As white women, the past year has been a big learning curve when it comes to educating ourselves on all things anti-racism and how to be a better ally. But what about our kids? How do we help guide them into becoming more equitable, inclusive and unbiased human beings?
We thought that books which open up the dialogue and conversation around anti-racism would be a great place to start. So here’s a round up of the books already on our shelves, and the books we’ve already got lined up as birthday and Christmas presents later on in the year. All highly recommended, award-winning and perfect for kids from birth through to primary school.
Antiracist Baby by Ibram X. Kendi
Written by Ibram X. Kendi who wrote the best-selling book (for grown-ups) How To Be Antiracist, this colourful kids version of the original whittles down how to build an equal world in nine steps. Each step takes up a double page and is adorned with glorious illustrations by Ashley Lukashevsky. And, as the name suggests, the book is a good one for babies, toddlers and pre-schoolers.
All Are Welcome by Alexandra Penfold
This picture book was a New York Times bestseller, and for good reason. It celebrates diversity and inclusivity with rainbow-bright imagery whilst following a group of school children through their day. In the book, children who wear patkas, hijabs, baseball caps and yarmulkes play side by side in one school setting and everyone is welcome. It’s educational but also heart-warming and great for kids who are just starting school.
IntersectionAllies: We Make Room for All by Chelsea Johnson, LaToya Council and Carolyn Choi
A great first foray into learning more about feminism, this kids book was created by three American sociologists who also all happen to be women of colour. The story follows nine characters who proudly describe their backgrounds and who they are – including languages, disabilities and skin colours. The overriding theme is of allyship, togetherness and of joining forces to create a more equal world.
Where Are You From? by Yamile Saied Méndez
Another award-winning picture book with rave reviews, this one follows the journey of a young girl who’s asked the question about where she’s really from. She turns to her abuelo to help her find the answers, and the story honours the themes of identity and self-acceptance.

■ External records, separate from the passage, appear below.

(* ===== verification/ChurnProbe.v ===== *)
(** [findings/nx-r64z/dtrace/id025-watchpoint/op150-probe/op150-notify-churn-probe.c]:
    registers, posts, checks and cancels until the time is up. *)

From stdpp Require Import gmultiset list.
From S2P Require Import Prelude MachApi RefKernel Harness NotifyHarness.

Local Open Scope Z_scope.

Module ChurnProbe.
Import Harness.

Inductive call : Type → Type :=
  | Notify {R : Type} (c : NotifyHarness.call R) : call R
  | time : call Z
  | sleep (seconds : Z) : call Z.

Definition NOTIFY_STATUS_OK : Z := 0.

(** [getenv("SOAK_DURATION")] *)
Class Environment := dur_env : option string.
Definition duration_of `{Environment} : Z :=
  match dur_env with Some s => atoi s | None => 7200 end.

Definition heartbeat (iter fails : Z) : string :=
  "OP150_CHURN_HB iter=" +:+ fmt_lld iter +:+ " fails=" +:+ fmt_lld fails.
Definition ok (s : Z) : bool := s =? NOTIFY_STATUS_OK.

(** The loop, with the value of [time(NULL) < end] in each round; the value is [iter] and
    [fails].  The counters stay in their type for 2^31 rounds. *)
Fixpoint churn (fuel : nat) (deadline iter fails : Z) : script call (Z * Z) :=
  match fuel with
  | O => OutOfFuel
  | S fuel =>
      now ← ask time;
      if negb (now <? deadline) then mret (iter, fails) else
      let iter := iter + 1 in
      '(s, token) ← ask (Notify (NotifyHarness.notify_register_check "test.op150.churn" (-1)));
      if negb (ok s) then churn fuel deadline iter (fails + 1) else
      s ← ask (Notify (NotifyHarness.notify_post "test.op150.churn"));
      if negb (ok s) then
        _ ← ask (Notify (NotifyHarness.notify_cancel token));
        churn fuel deadline iter (fails + 1)
      else
      '(s, _) ← ask (Notify (NotifyHarness.notify_check token 0));
      if negb (ok s) then
        _ ← ask (Notify (NotifyHarness.notify_cancel token));
        churn fuel deadline iter (fails + 1)
      else
      s ← ask (Notify (NotifyHarness.notify_cancel token));
      if negb (ok s) then churn fuel deadline iter (fails + 1) else
      _ ← ask (sleep 1);
      _ ← only_if (Z.rem iter 100 =? 0) tt (say (heartbeat iter fails));
      churn fuel deadline iter fails
  end.

Definition terminal (iter fails duration : Z) : string :=
  "OP150_CHURN_TERMINAL iter=" +:+ fmt_lld iter +:+ " fails=" +:+ fmt_lld fails +:+
  " duration=" +:+ fmt_lld duration.

(** From [time_t end = time(NULL) + duration] on, where [time] has answered. *)
Definition soak `{Environment} (fuel : nat) (now : Z) : script call Z :=
  let duration := duration_of in
  let deadline := now + duration in
  _ ← say ("OP150_CHURN_START duration=" +:+ fmt_lld duration);
  '(iter, fails) ← churn fuel deadline 0 0;
  _ ← say (terminal iter fails duration);
  mret (if 0 <? fails then 1 else 0).

Definition main `{Environment} (fuel : nat) : script call Z := now ← ask time; soak fuel now.

(** ** What it reports, for the rounds it made, each with whether it succeeded *)

Definition failed (rounds : list bool) : Z := Z.of_nat (length (filter (λ b, b = false) rounds)).

Fixpoint heartbeats (iter fails : Z) (rounds : list bool) : list string :=
  match rounds with
  | [] => []
  | true :: rounds =>
      (if Z.rem (iter + 1) 100 =? 0 then [heartbeat (iter + 1) fails] else []) ++
      heartbeats (iter + 1) fails rounds
  | false :: rounds => heartbeats (iter + 1) (fails + 1) rounds
  end.

Definition report (duration : Z) (rounds : list bool) : list string :=
  ["OP150_CHURN_START duration=" +:+ fmt_lld duration] ++ heartbeats 0 0 rounds ++
  [terminal (Z.of_nat (length rounds)) (failed rounds) duration].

This Is How We Do It by Matt Lamothe
This book helps kids understand how a day in their shoes could look different to other kids around the world by following seven individuals across the globe, shedding light on their cultures and traditions. The story heads to Italy, Japan, Iran, India, Peru, Uganda, and Russia and helps to better educate about our difference and similarities in a fun and visual way.
Little Leaders: Bold Women In Black History by Vashti Harrison
This book compiles 40 individual stories of black women who pushed boundaries, exceeded expectations and did brilliant things. There are plenty of known faces such as Shirley Bassey and Diane Abbott, but also lesser-known black women who are heroic and iconic in their own rights. Great to dip in and out of at bedtime, and there’s also an Exceptional Men in Black History version too.